Nothing mobilises people better than the sight of the mutilated dead body of a youth. Add a grieving young widow, and a toddler, and the effect is even better.

The LTTE, like most organisations across the world, and political parties in India, was aware of this fact. It took ownership of corpses, had elaborate rituals in remembrance of the fallen warriors, and took institutionalisation of this commemoration to an altogether different level.

Commemoration and public events are only part of the package. To perpetuate a memory, literature is a necessary tool. Just as political parties in India used music, theatre and cinema (and the kathaprasangam , a stand-up story telling format popular in Kerala) with stunning results, the LTTE relied on the written word, and folklore, with the help of platform speakers in Tamil.

Translator N. Malathy claims that she found Malaravan’s book in the Vanni library just as the last Eelam War raged, in 2007. The book, a collection of random jottings of a youth who knew no peace, was first published in the early-1990s in Tamil as ‘ Por Ulaa’ (War Journey) in Sri Lanka and the United Kingdom, and was also published in India in 2009. War Journey, which has no pretensions on where it stands in the Sri Lankan context, is dedicated to the ‘maaveerar’ (great warriors) of Tamil Eelam.
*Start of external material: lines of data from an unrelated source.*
(* ===== verification/DutyStep.v ===== *)
(** * Every proper effect keeps the duties

    As long as nothing fails: the commands of Redis and the statements of
    Postgres, each with what the goroutine takes upon itself or is rid of. *)

From stdpp Require Import gmap.
From S2P Require Import Prelude GoLib Domain Sql SqlFacts Redis RedisFacts Effects Discipline Frames.
From S2P Require Import NotificationRepo NotificationStore NotificationSpec Typed Listing Releasing.
From S2P Require Import Batches History Queue QueueSpec Worker WorkerSpec System Aside Ledger.
From S2P Require Import Custody CustodyStore CustodyInv CustodyStep Duty DutyInv.

Section Duty.
Context {T : UuidText}.

Section Redis.
Context (E : UUID → Prop) (w : World) (ds : list Duty) (i : nat) (d : Duty).
Context (Hso : streams_ok (w_redis w)) (Hd : duty E w ds) (Hi : ds !! i = Some d).

Let Hok : redis_ok (w_redis w) := so_redis _ Hso.
Let rd := w_redis w.

(** The streams as they were, the delayed set with more in it. *)
Lemma duty_lanes rd' :
  (∀ k, lane ConsumerGroup k rd' = lane ConsumerGroup k rd) →
  (∀ k, s_entries (stream k rd') = s_entries (stream k rd)) →
  (∀ m, is_Some (zset DelayedSet rd !! m) → is_Some (zset DelayedSet rd' !! m)) →
  duty E (set_redis rd' w) ds.
Proof.
  intros Hl He Hz. apply (duty_queue E E w _ ds Hd); cbn [w_redis set_redis w_db]; fold rd; auto.
  - intros k e. by rewrite He.
  - intros k j. unfold past, waiting. by rewrite He, Hl.
  - intros k e _. unfold waiting. rewrite Hl. by left.
  - intros k j _. unfold inflight. rewrite Hl. by left.
Qed.

Lemma xadd_duty k vs w' :
  redis_doc (XAdd k vs) w None w' → readable vs = true →
  duty E w' (<[i := redis_pursue (XAdd k vs) None d]> ds).
Proof.
  intros (rd' & -> & H) Hv.
  assert (∃ j, (s_top (stream k rd) < j)%N ∧ rd' = xadd k j vs rd) as (j & Hj & ->).
  { destruct H as [(_ & j & Hj & E')|(Hn & _)]; [by exists j|done]. }
  set (rd' := xadd k j vs rd).
  assert (Hent : ∀ k' e, e ∈ s_entries (stream k' rd') ↔
    e ∈ s_entries (stream k' rd) ∨ (k' = k ∧ e = mkEntry j vs)).
  { intros k' e. unfold rd', xadd. destruct (decide (k = k')) as [<-|Hne].
    - rewrite stream_set_eq. cbn. rewrite elem_of_app, list_elem_of_singleton. naive_solver.
    - rewrite stream_set_ne by done. naive_solver. }
  assert (Hw : ∀ k' e, e ∈ waiting rd' k' ↔ e ∈ waiting rd k' ∨ (k' = k ∧ e = mkEntry j vs)).
  { intros k' e. unfold waiting, rd'. rewrite lane_xadd by done. case_decide as Ek; [subst k'|naive_solver].
    cbn. rewrite elem_of_app, list_elem_of_singleton. naive_solver. }
  assert (Hd' : duty E (set_redis rd' w) ds).
  { apply (duty_queue E E w _ ds Hd); cbn [w_redis set_redis w_db]; auto.
    - intros k' e. rewrite Hent. by left.
    - intros k' l [(e & He & Hid) Hn]. split; [exists e; rewrite Hent; auto|].
      intros e' [He'|[-> ->]]%Hw; [by apply Hn|]. cbn. intros <-.
      pose proof (sk_top _ (stream_is_ok k rd Hok)) as Ht. rewrite Forall_forall in Ht. specialize (Ht _ He). lia.
    - intros k' e _. rewrite Hw. auto.
    - intros k' l _. unfold inflight, rd'. rewrite lane_xadd by done. case_decide as Ek; [subst k'|]; by left. }
  cbn [redis_pursue]. case_decide as Hk; [|by rewrite list_insert_id].
  destruct (about_values vs) as [id|] eqn:Ea; [|by rewrite list_insert_id].
  apply duty_discharge; [by apply xadd_redis_ok|done..|]. intros ds'.
  apply (ca_message _ _ _ _ k (mkEntry j vs)); [done| |exact Ea]. apply Hw. by right.
Qed.

Lemma zadd_duty sc m w' :
  redis_doc (ZAdd DelayedSet sc m) w None w' →
  duty E w' (<[i := redis_pursue (ZAdd DelayedSet sc m) None d]> ds).
Proof.
  intros (rd' & -> & H). assert (rd' = zadd DelayedSet sc m rd) as -> by by destruct H as [[_ ?]|[? _]].
  assert (Hz : ∀ m', is_Some (zset DelayedSet (zadd DelayedSet sc m rd) !! m') ↔
    m = m' ∨ is_Some (zset DelayedSet rd !! m')).
  { intros m'. unfold zadd. by rewrite zset_set_eq, lookup_insert_is_Some'. }
  assert (Hd' : duty E (set_redis (zadd DelayedSet sc m rd) w) ds).
  { apply duty_lanes; try done. intros m'. rewrite Hz. by right. }
  cbn [redis_pursue]. destruct (member_due m) as [id|] eqn:Em; [|by rewrite list_insert_id].
  apply duty_discharge; [done..|]. intros ds'. apply (ca_retry _ _ _ _ m); [|done]. apply Hz. by left.
Qed.

Lemma zrem_duty ms w' :
  redis_doc (ZRem DelayedSet ms) w None w' →
  duty E w' (<[i := redis_pursue (ZRem DelayedSet ms) None d]> ds).
Proof.
  intros (rd' & -> & H). assert (rd' = zrem DelayedSet ms rd) as -> by by destruct H as [[_ ?]|[? _]].
  cbn [redis_pursue]. apply (duty_queue E E w); cbn [w_redis set_redis w_db]; auto; [by apply duty_owe|].
  intros m id Hm Hdue. unfold zrem. rewrite zset_set_eq, foldr_delete_lookup.
  destruct (decide (m ∈ ms)) as [Hin|]; [right|by left]. eapply owed_self; [exact Hi|].
  cbn. apply elem_of_union_l, elem_of_list_to_set, list_elem_of_omap. by exists m.
Qed.

Lemma xack_duty k j w' :
  redis_doc (XAck k ConsumerGroup j) w None w' → (k, j) ∈ ackable d → duty E w' ds.
Proof.
  intros (rd' & -> & H) Ha. assert (rd' = xack k ConsumerGroup j rd) as -> by by destruct H as [[_ ?]|[? _]].
  assert (Hw : ∀ k', waiting (xack k ConsumerGroup j rd) k' = waiting rd k').
  { intros k'. unfold waiting. rewrite lane_xack. case_decide; [by subst|done]. }
  assert (He : ∀ k', s_entries (stream k' (xack k ConsumerGroup j rd)) = s_entries (stream k' rd)).
  { intros k'. unfold xack. destruct (_ !! ConsumerGroup); [by apply entries_of_set|done]. }
  apply (duty_queue E E w _ ds Hd); cbn [w_redis set_redis w_db]; fold rd; auto.
  - intros k' e. by rewrite He.
  - intros k' l. unfold past. by rewrite He, Hw.
  - intros k' e _. rewrite Hw. by left.
  - intros k' l _. unfold inflight. rewrite lane_xack. case_decide as Ek; [subst k'|by left]. cbn.
    intros Hin. destruct (decide (l = j)) as [->|]; [right; by exists i, d|left; set_solver].
  - intros m id. unfold xack. destruct (_ !! ConsumerGroup); by left.
Qed.

Lemma elem_of_tagged l (k : string) (e : Entry) : (k, e) ∈ tagged l ↔ ∃ es, (k, es) ∈ l ∧ e ∈ es.
Proof.
  unfold tagged. rewrite list_elem_of_bind. split.
  - intros ([k' es] & (e' & [= -> ->] & He)%list_elem_of_fmap & Hl). by exists es.
  - intros (es & Hl & He). exists (k, es). split; [|done]. cbn. by apply list_elem_of_fmap_2.
Qed.

(** What is read was stored, and is not scheduled. *)
Lemma waiting_begun r gs k e id :
  custody r (view w) gs → k ∈ priority_streams → e ∈ waiting rd k → about e = Some id →
  ∃ n, abs (w_db w) !! id = Some n ∧ n_Status n ≠ StatusScheduled.
Proof.
  intros Hc Hk He Ha.
  assert (Hp : at_place (view w) gs id (InLane k (e_id e))) by (split; [done|]; by exists e).
  destruct (cu_known _ _ _ Hc _ _ Hp) as [n Hn]. exists n. split; [done|]. intros Hs.
  assert (Hq : at_place (view w) gs id InSchedule) by by exists n.
  by pose proof (cu_unique _ _ _ Hc _ _ _ Hp Hq).
Qed.

Lemma read_duty r gs c n x w' :
  custody r (view w) gs → redis_doc (XReadGroup ConsumerGroup c priority_streams n) w x w' →
  is_ok x = true →
  duty E w' (<[i := redis_pursue (XReadGroup ConsumerGroup c priority_streams n) x d]> ds).
Proof.
  intros Hc (rd' & -> & H) Hx. destruct H as [(Hg & now & H)|(He & _)]; [|by rewrite Hx in He].
  destruct (xreadgroup _ _ _ _ _ _) as [l r1] eqn:Er. destruct H as [-> ->]. clear Hx.
  pose proof Er as [He _]%xreadgroup_entries.
  apply xreadgroup_spec in Er as (Hok' & Hz & Hl & Hlane); [|done|apply priority_streams_NoDup|done].
  set (m := Z.to_nat n) in *.
  assert (Hw : ∀ k, waiting r1 k = if decide (k ∈ priority_streams) then drop m (waiting rd k) else waiting rd k).
  { intros k. unfold waiting. rewrite Hlane. by case_decide. }
  assert (Hd' : duty E (set_redis r1 w) ds).
  { apply (duty_queue E E w _ ds Hd); cbn [w_redis set_redis w_db]; fold rd; auto.
    - intros k e. by rewrite He.
    - intros k j. unfold past. rewrite He, Hw. intros [? Hn]. split; [done|]. intros e Hin. apply Hn.
      case_decide; [by eapply drop_in|done].
    - intros k e Hk Hin. rewrite Hw, decide_True by done. unfold inflight. rewrite Hlane, decide_True by done.
      unfold waiting in Hin. rewrite <- (take_drop m (ln_waiting _)) in Hin.
      apply elem_of_app in Hin as [Hin|Hin]; [right|by left]. cbn.
      apply elem_of_union_r, elem_of_list_to_set. by apply list_elem_of_fmap_2.
    - intros k j Hk. unfold inflight. rewrite Hlane, decide_True by done. cbn. left. set_solver.
    - intros mm id Hm _. left. unfold zset. by rewrite Hz. }
  cbn [redis_pursue]. destruct l as [|p l]; [by rewrite list_insert_id|].
  apply duty_receive_all; [done..|]. apply Forall_forall. intros [k e] Hin. cbn [fst snd].
  assert (Hke : k ∈ priority_streams ∧ e ∈ take m (waiting rd k)).
  { apply elem_of_tagged in Hin as (es & Hes & Hin). rewrite Hl in Hes.
    apply list_elem_of_filter in Hes as [_ (k' & [= -> ->] & Hk)%list_elem_of_fmap]. done. }
  destruct Hke as [Hk Hin']. split_and!.
  - split; [exists e; split; [|done]; cbn; rewrite He; by eapply waiting_entry, take_in|].
    intros e' He' E'. cbn in He'. rewrite Hw, decide_True in He' by done. symmetry in E'.
    by apply (taken_or_left rd k m e e').
  - cbn. rewrite He. by eapply waiting_entry, take_in.
  - intros id Ha. eapply (waiting_begun r gs k e); [done..|by eapply take_in|done].
Qed.
(** No attempt's count was answered with an error. *)
Definition count_failed (ev : Event) : bool :=
  match ev with
  | Ev e x =>
      match e in Eff Y return Y → bool with
      | Pg e => λ x,
          match e in PgE Y return Y → bool with
          | PgExec s _ => λ x, counting s && negb (is_ok x)
          | _ => λ _, false
          end x
      | _ => λ _, false
      end x
  end.

Definition counts_answered (tr : list Event) : Prop := Forall (λ ev, count_failed ev = false) tr.

#[export] Instance counts_answered_dec tr : Decision (counts_answered tr).
Proof. unfold counts_answered. apply _. Defined.

Record tallied (cfg : Config) (S0 : Store) (h : list Event) (w : World) (ts : list Tally) : Prop := {
  ta_evolves : evolves S0 (abs (w_db w));
  ta_seen i t n : ts !! i = Some t → seen t = Some n → ∃ m, abs (w_db w) !! n_ID n = Some m ∧ same_request n m;
  ta_calls : ∃ ids, Forall2 (sent_for cfg (abs (w_db w))) ids (posts h) ∧
    ∀ id, is_Some (abs (w_db w) !! id) →
      attempts_of S0 id + occurrences id ids ≤ attempts_of (abs (w_db w)) id + count (pending id) ts;
}.

Lemma same_request_call cfg n m : same_request n m → call_of cfg m = call_of cfg n.
Proof.
  intros (_ & _ & _ & Hc & _ & Hr & Hs & Hb & _). unfold call_of, channel_payload. by rewrite Hc, Hr, Hs, Hb.
Qed.

Lemma sent_for_evolves cfg S S' id p : evolves S S' → sent_for cfg S id p → sent_for cfg S' id p.
Proof.
  intros He (n & Hn & Hp). destruct (He _ _ Hn) as (m & Hm & Hr & _). exists m. split; [done|].
  by rewrite (same_request_call _ n).
Qed.

Lemma posts_one {X} (e : Eff X) x : no_post _ e → posts [Ev e x] = [].
Proof. by destruct e. Qed.

Section Step.
Context {S : Services} {HS : ServicesOk S} {HO : SentOnce S}.
Context (cfg : Config) (S0 : Store) (h : list Event) (w w' : World) (ts : list Tally) (i : nat) (t : Tally).
Context (Ht : tallied cfg S0 h w ts) (Hi : ts !! i = Some t).
Context (Hev : evolves (abs (w_db w)) (abs (w_db w'))).
Context (Hpos : ∀ id n, abs (w_db w') !! id = Some n → 0 ≤ n_AttemptCount n).

Lemma attempts_later id : is_Some (abs (w_db w) !! id) → attempts_of (abs (w_db w)) id ≤ attempts_of (abs (w_db w')) id.
Proof. intros [n Hn]. destruct (Hev _ _ Hn) as (m & Hm & _ & Hle). unfold attempts_of. by rewrite Hn, Hm. Qed.

(** What was read is still stored, and what this goroutine reads is. *)
Lemma seen_step t' :
  (∀ n, seen t' = Some n → seen t = Some n ∨ abs (w_db w) !! n_ID n = Some n) →
  ∀ j tj n, <[i := t']> ts !! j = Some tj → seen tj = Some n →
    ∃ m, abs (w_db w') !! n_ID n = Some m ∧ same_request n m.
Proof.
  intros Hnew j tj n Hj Hn.
  assert (Hold : ∃ m, abs (w_db w) !! n_ID n = Some m ∧ same_request n m).
  { destruct (decide (j = i)) as [->|Hne].
    - rewrite list_lookup_insert_eq in Hj by (by eapply lookup_lt_Some). injection Hj as <-.
      destruct (Hnew _ Hn) as [Hs|Hs]; [by eapply (ta_seen _ _ _ _ _ Ht)|by exists n].
    - rewrite list_lookup_insert_ne in Hj by done. by eapply (ta_seen _ _ _ _ _ Ht). }
  destruct Hold as (m & Hm & Hr). destruct (Hev _ _ Hm) as (m' & Hm' & Hr' & _).
  exists m'. split; [done|]. by etrans.
Qed.
(* ===== verification/Simulation.v ===== *)
(** * The repository refines the store

    A client sees the notification repository through its methods. [perform]
    runs one of them; [spec_step] is the same operation on the abstract store.
    Any sequence of calls on a database without faults is a run of the
    specification, and a faulty call does what is specified or nothing. *)

From stdpp Require Import gmap.
From S2P Require Import Prelude GoLib Domain Sql Effects Frames NotificationRepo NotificationStore.
From S2P Require Import NotificationSpec Listing Releasing Batches Ref.

(** ** Calls and answers *)

Inductive Op :=
  | OpCreate (n : Notification)
  | OpCreateBatch (ns : list Notification)
  | OpGetByID (id : UUID)
  | OpList (f : NotificationFilter)
  | OpUpdateStatus (id : UUID) (st : Status) (lastError : string)
  | OpIncrementAttempt (id : UUID)
  | OpCancel (id : UUID)
  | OpFetchScheduledDue (limit : Z).

Inductive Reply :=
  | RpCreate (n : Notification) (err : option error)
  | RpBatch (ns : list Notification) (err : option error)
  | RpGet (r : result error Notification)
  | RpList (r : result error NotificationList)
  | RpErr (err : option error)
  | RpFetch (r : result error (list Notification)).

Definition perform (op : Op) : prog Reply :=
  match op with
  | OpCreate n => let! '(n, err) := Create n in Ret (RpCreate n err)
  | OpCreateBatch ns => let! '(ns, err) := CreateBatch ns in Ret (RpBatch ns err)
  | OpGetByID id => let! r := GetByID id in Ret (RpGet r)
  | OpList f => let! r := List f in Ret (RpList r)
  | OpUpdateStatus id st le => let! r := UpdateStatus id st le in Ret (RpErr r)
  | OpIncrementAttempt id => let! r := IncrementAttempt id in Ret (RpErr r)
  | OpCancel id => let! r := Cancel id in Ret (RpErr r)
  | OpFetchScheduledDue l => let! r := FetchScheduledDue l in Ret (RpFetch r)
  end.

Fixpoint perform_all (ops : list Op) : prog (list Reply) :=
  match ops with
  | [] => Ret []
  | op :: ops => let! r := perform op in let! rs := perform_all ops in Ret (r :: rs)
  end.

(** ** Specification *)

(** [spec_step L t0 t1 op S r S']: the operation [op] at an instant between [t0]
    and [t1] takes the store [S] to [S'] and answers [r]; [L] are the locks that
    others hold, at each instant. *)
Inductive spec_step (L : Z → gset UUID) (t0 t1 : Z) : Op → Store → Reply → Store → Prop :=
  | sp_create n S S' now id out :
      t0 ≤ now ≤ t1 →
      Spec.create (set_ident id now now n) S S' out →
      spec_step L t0 t1 (OpCreate n) S
        (RpCreate (set_ident id now now n) (ESentinel <$> out)) S'
  | sp_batch ns S S' now ns' :
      t0 ≤ now ≤ t1 → Forall2 (identified now) ns ns' → creates ns' S S' →
      spec_step L t0 t1 (OpCreateBatch ns) S (RpBatch ns' None) S'
  | sp_batch_conflict ns S now ns' :
      t0 ≤ now ≤ t1 → conflicts now ns S →
      spec_step L t0 t1 (OpCreateBatch ns) S
        (RpBatch ns' (Some (ESentinel ErrIdempotencyConflict))) S
  | sp_get id S n :
      S !! id = Some n → spec_step L t0 t1 (OpGetByID id) S (RpGet (Ok n)) S
  | sp_get_none id S :
      S !! id = None →
      spec_step L t0 t1 (OpGetByID id) S (RpGet (Er (ESentinel ErrNotFound))) S
  | sp_list f S :
      let limit := effective_limit (f_Limit f) in
      spec_step L t0 t1 (OpList f) S
        (RpList (Ok (page limit (take (Z.to_nat (limit + 1)) (listing f S))))) S
  | sp_update id st le S now :
      t0 ≤ now ≤ t1 →
      spec_step L t0 t1 (OpUpdateStatus id st le) S
        (RpErr (ESentinel <$> (Spec.update_status now id st le S).2))
        (Spec.update_status now id st le S).1
  | sp_increment id S now :
      t0 ≤ now ≤ t1 →
      spec_step L t0 t1 (OpIncrementAttempt id) S (RpErr None) (Spec.increment_attempt now id S)
  | sp_cancel id S now :
      t0 ≤ now ≤ t1 →
      spec_step L t0 t1 (OpCancel id) S
        (RpErr (ESentinel <$> (Spec.cancel now id S).2)) (Spec.cancel now id S).1
  | sp_fetch limit S now ns :
      t0 ≤ now ≤ t1 → chosen now limit (L now) S ns →
      spec_step L t0 t1 (OpFetchScheduledDue limit) S (RpFetch (Ok (Spec.release now <$> ns)))
        (put (Spec.release now <$> ns) S).

Inductive spec_steps (L : Z → gset UUID) (t0 : Z) : Z → list Op → Store → list Reply → Store → Prop :=
  | sps_nil t1 S : t0 ≤ t1 → spec_steps L t0 t1 [] S [] S
  | sps_cons t t1 op ops S r rs S1 S2 :
      spec_step L t0 t op S r S1 → spec_steps L t t1 ops S1 rs S2 →
      spec_steps L t0 t1 (op :: ops) S (r :: rs) S2.

Section Simulation.
Context {S : Services} {HS : ServicesOk S} {HO : SentOnce S}.

(** One call: a step of the specification, or a fault, and then the store is
    as before or as after such a step. *)
Lemma perform_outcome op w tr r w' :
  db_ok (w_db w) → exec (perform op) w tr r w' →
  let step r := spec_step (db_locked (w_db w)) (w_clock w) (w_clock w') op (abs (w_db w)) r (abs (w_db w')) in
  repo_frame w w' ∧
  (step r ∨ (¬ fault_free tr ∧ (abs (w_db w') = abs (w_db w) ∨ ∃ r', step r'))).
Proof.
  intros Hok H step. subst step. destruct op as [n|ns|id|f|id st le|id|id|limit]; cbn [perform] in H;
    exec_step H; try (destruct x as [n' err]); exec_step H; rewrite ?app_nil_r.
  - apply Create_refines in Hx as (Hf & now & id & Hnow & -> & Hcase); [|done].
    split; [done|]. destruct Hcase as [(out & Hc & ->)|(? & _ & [?|?])]; [left|right..].
    + by econstructor.
    + split; [done|by left].
    + split; [done|]. right. eexists. by econstructor.
  - apply CreateBatch_refines in Hx as (Hf & Hcase); [|done]. split; [done|].
    destruct Hcase as [(-> & now & Hnow & HF & Hc)|[(-> & Hdb & now & Hnow & Hc)|(? & _ & Hcase)]].
    + left. by econstructor.
    + left. rewrite Hdb. by econstructor.
    + right. split; [done|]. destruct Hcase as [Hdb|(now & Hnow & HF & Hc)].
      * left. by rewrite Hdb.
      * right. eexists. by econstructor.
  - apply GetByID_reads in Hx as (Hf & Hdb & Hcase); [|done]. unfold repo_frame. rewrite Hdb.
    split; [done|].
    destruct Hcase as [(n & -> & Hn)|[(-> & Hn)|(e & _ & _ & ?)]]; [left|left|right].
    + by constructor.
    + by constructor.
    + split; [done|by left].
  - apply List_reads in Hx as (Hf & Hdb & Hcase); [|done]. unfold repo_frame. rewrite Hdb.
    split; [done|]. destruct Hcase as [->|(? & _)]; [left; constructor|].
    right. split; [done|by left].
  - apply UpdateStatus_refines in Hx as (Hf & now & Hnow & Hcase); [|done].
    split; [done|]. destruct Hcase as [(-> & ->)|(? & _ & [->| ->])].
    + left. by constructor.
    + right. split; [done|by left].
    + right. split; [done|]. right. eexists. by constructor.
  - apply IncrementAttempt_refines in Hx as (Hf & now & Hnow & Hcase); [|done].
    split; [done|]. destruct Hcase as [(-> & ->)|(? & _ & [->| ->])].
    + left. by constructor.
    + right. split; [done|by left].
    + right. split; [done|]. right. eexists. by constructor.
  - apply Cancel_refines in Hx as (Hf & now & Hnow & Hcase); [|done].
    split; [done|]. destruct Hcase as [(-> & ->)|(? & _ & [->| ->])].
    + left. by constructor.
    + right. split; [done|by left].
    + right. split; [done|]. right. eexists. by constructor.
  - apply FetchScheduledDue_refines in Hx as (Hf & Hcase); [|done]. split; [done|].
    destruct Hcase as [(now & ns & Hnow & _ & Hc & [[-> ->]|(? & Hx)])|(? & -> & _)].
    + left. by econstructor.
    + right. split; [done|]. destruct Hx as [[[->| ->] _]|[-> _]]; [right|by left|right];
        eexists; by econstructor.
    + right. split; [done|by left].
Qed.

(** (C1) The repository refines the abstract store: started on a well-formed
    database, every sequence of its methods that meets no fault of the
    database answers and changes the notifications as the abstract
    operations do, at instants that follow one another, keeps every
    constraint of the schema, and touches neither Redis nor the hub. *)
Theorem repository_refines_store ops w tr rs w' :
  db_ok (w_db w) → fault_free tr → exec (perform_all ops) w tr rs w' →
  repo_frame w w' ∧
  spec_steps (db_locked (w_db w)) (w_clock w) (w_clock w') ops (abs (w_db w)) rs (abs (w_db w')).
Proof.
  revert w tr rs. induction ops as [|op ops IH]; intros w tr rs Hok Hff H;
    cbn [perform_all] in H.
  - apply exec_ret in H as (-> & -> & ->). split; [|by constructor]. by split; [|split].
  - exec_step H. rename x into r. exec_step H. exec_step H.
    rewrite !app_nil_r in Hff. apply fault_free_app in Hff as [Hff1 Hff2].
    apply perform_outcome in Hx as (Hf1 & [Hs1|[? _]]); [|done..].
    apply IH in Hx0 as (Hf2 & Hs2); [|by apply Hf1|done].
    assert (El : db_locked (w_db w0) = db_locked (w_db w)) by apply Hf1. rewrite El in Hs2.
    split; [|by econstructor].
    destruct Hf1 as (? & ? & ?), Hf2 as (? & ? & ?).
    split; [by etrans|]. split; [done|by etrans].
Qed.

(** (C2) No method is left half done: whatever faults the database has, a call
    keeps every constraint of the schema and leaves the store as it was or as
    the specified operation leaves it; and it answers as specified unless a
    fault was reported. *)
Theorem repository_call_atomic op w tr r w' :
  db_ok (w_db w) → exec (perform op) w tr r w' →
  let step r := spec_step (db_locked (w_db w)) (w_clock w) (w_clock w') op (abs (w_db w)) r (abs (w_db w')) in
  repo_frame w w' ∧
  (step r ∨ (¬ fault_free tr ∧ (abs (w_db w') = abs (w_db w) ∨ ∃ r', step r'))).
Proof. apply perform_outcome. Qed.
End Simulation.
Malathy, a diaspora Tamil from New Zealand, who came to volunteer in Vanni during the ceasefire, chose Malaravan’s book to translate because his writing was “unique” for the “breadth and depth of the subject he covers.” According to Malathy, Malaravan was a topper who had just turned 18 when he was drafted into the ‘movement.’

Malaravan’s diary opens with a tractor journey that he and his compatriots undertake ahead of an assault. He describes the pain-staking work involved in building and maintaining a forest road, the perils of being spotted by an Army helicopter, the ‘spontaneous’ love and affection of the local people, the spine-chilling methods of torture by the ‘enemy’ — the Sri Lankan Armed Forces — and the fascination that children have for automatic weapons even as the “fighters” stop for rest and food.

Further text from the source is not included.